*** Begin section ***

(** C7, as the code has it. After the command line parsed, each of the five
    string settings is the text of its flag when the flag was given, else
    its environment variable when that is set, else its documented default;
    each of the two boolean settings is the value of its flag when the flag
    was given, else true or false when its environment variable reads
    "true" or "false" in any mix of cases, else its documented default (the
    variable unset, or set to anything else). *)
Theorem settings_resolution (os : Platform) (fs : flag.FlagSet) (rest : list string) :
  flag.Parse (defineFlags os) (Args os) = flag.Done fs rest ->
  (forall name key defaultVal, In (name, key, defaultVal) stringSettings ->
     flag.getString fs name = resolveString os fs name key defaultVal) /\
  (forall name key defaultVal, In (name, key, defaultVal) boolSettings ->
     resolvesBool os fs name key defaultVal (flag.getBool fs name)).
Proof.
  intros HP. pose proof (Parse_defineFlags os fs rest HP) as Htr.
  split; intros name key defaultVal Hin; simpl in Hin.
  - apply getString_resolved; [exact Htr |].
    repeat (destruct Hin as [Hin | Hin];
            [injection Hin as <- <- <-; reflexivity |]).
    destruct Hin.
  - apply getBool_resolved; [exact Htr |].
    repeat (destruct Hin as [Hin | Hin];
            [injection Hin as <- <- <-; reflexivity |]).
    destruct Hin.
Qed.

(** With LISTEN_ADDR and VERBOSE in the environment and two flags on the
    command line: flags win, then the environment, then the defaults. *)
Lemma settings_resolution_witness :
  exists fs rest,
    flag.Parse
      (defineFlags (examplePlatform [("LISTEN_ADDR", ":8443"); ("VERBOSE", "TRUE");
                                     ("FORWARD_URL", "http://a:1")]
                      ["-forward-url"; "http://b:2"; "--enable-kubernetes-probe=0"]))
      ["-forward-url"; "http://b:2"; "--enable-kubernetes-probe=0"]
    = flag.Done fs rest /\
    flag.getString fs "forward-url" = "http://b:2" /\
    flag.getString fs "listen-addr" = ":8443" /\
    flag.getString fs "cert-filename" = "tls.crt" /\
    flag.getBool fs "enable-kubernetes-probe" = false /\
    flag.getBool fs "verbose" = true.
Proof.
  eexists. eexists. split; [reflexivity |].
  destruct (settings_resolution
              (examplePlatform [("LISTEN_ADDR", ":8443"); ("VERBOSE", "TRUE");
                                ("FORWARD_URL", "http://a:1")]
                 ["-forward-url"; "http://b:2"; "--enable-kubernetes-probe=0"])
              _ _ eq_refl) as [Hs _].
  rewrite (Hs "forward-url" "FORWARD_URL" "http://localhost:80"),
          (Hs "listen-addr" "LISTEN_ADDR" ":443"),
          (Hs "cert-filename" "CERT_FILENAME" "tls.crt")
    by (simpl; tauto).
  repeat split.
Defined.

(** C7, as stated, fails. With VERBOSE=1 and ENABLE_KUBERNETES_PROBE=1 in
    the environment and no flag, verbose is false and the probe setting is
    true, each its default: no reading of the variable's text as a boolean
    makes the variable decide both. *)
Lemma settings_resolution_counterexample :
  ~ exists interp : string -> bool, envDecidesWhenSet interp.
Proof.
  intros [interp H].
  pose (os := examplePlatform
                [("ENABLE_KUBERNETES_PROBE", "1"); ("VERBOSE", "1")] []).
  pose proof (H os (defineFlags os) [] "enable-kubernetes-probe"
                "ENABLE_KUBERNETES_PROBE" true eq_refl
                (or_introl eq_refl) eq_refl "1" eq_refl) as Hprobe.
  pose proof (H os (defineFlags os) [] "verbose" "VERBOSE" false eq_refl
                (or_intror (or_introl eq_refl)) eq_refl "1" eq_refl) as Hverbose.
  change (true = interp "1") in Hprobe.
  change (false = interp "1") in Hverbose.
  congruence.
Qed.

(** ** [Run] *)

(** [Run] when the command line does not parse. *)
Lemma Run_flag_error os :
  (flag.Parse (defineFlags os) (Args os) = flag.Help ->
   Run os = ([EvUsage], Exited 0)) /\
  (forall msg, flag.Parse (defineFlags os) (Args os) = flag.Failed msg ->
   Run os = ([EvStderr msg; EvUsage], Exited 2)).
Proof.
  unfold Run, flag_Parse. split; [intros -> | intros msg ->]; reflexivity.
Qed.

(** [Run] when the version flag holds true. *)
Lemma Run_version_set os fs rest :
  flag.Parse (defineFlags os) (Args os) = flag.Done fs rest ->
  flag.getBool fs "version" = true ->
  Run os =
  ([EvStderr "Fingerproxy - https://github.com/wi1dcard/fingerproxy
";
    EvStderr ("Version: " +:+ BuildTag +:+ " (" +:+ BuildCommit +:+ ")
")],
   Exited 0).
Proof.
  intros HP Hv. unfold Run, flag_Parse. rewrite HP. simpl. rewrite Hv. reflexivity.
Qed.

(** [Run] when [url.Parse] fails. *)
Lemma Run_url_error os fs rest err :
  flag.Parse (defineFlags os) (Args os) = flag.Done fs rest ->
  flag.getBool fs "version" = false ->
  url_Parse os (flag.getString fs "forward-url") = Err err ->
  Run os =
  ([EvUrlParse (flag.getString fs "forward-url") (Err err);
    EvLog DefaultLog (Error err)],
   Exited 1).
Proof.
  intros HP Hv Hu. unfold Run, flag_Parse, callUrlParse.
  rewrite HP. simpl. rewrite Hv, Hu. reflexivity.
Qed.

*** End section ***

• _Work task_: Scan the listing above. Collect all lines with the word "filename".

• _Result for this task_:
    flag.getString fs "cert-filename" = "tls.crt" /\
          (Hs "cert-filename" "CERT_FILENAME" "tls.crt")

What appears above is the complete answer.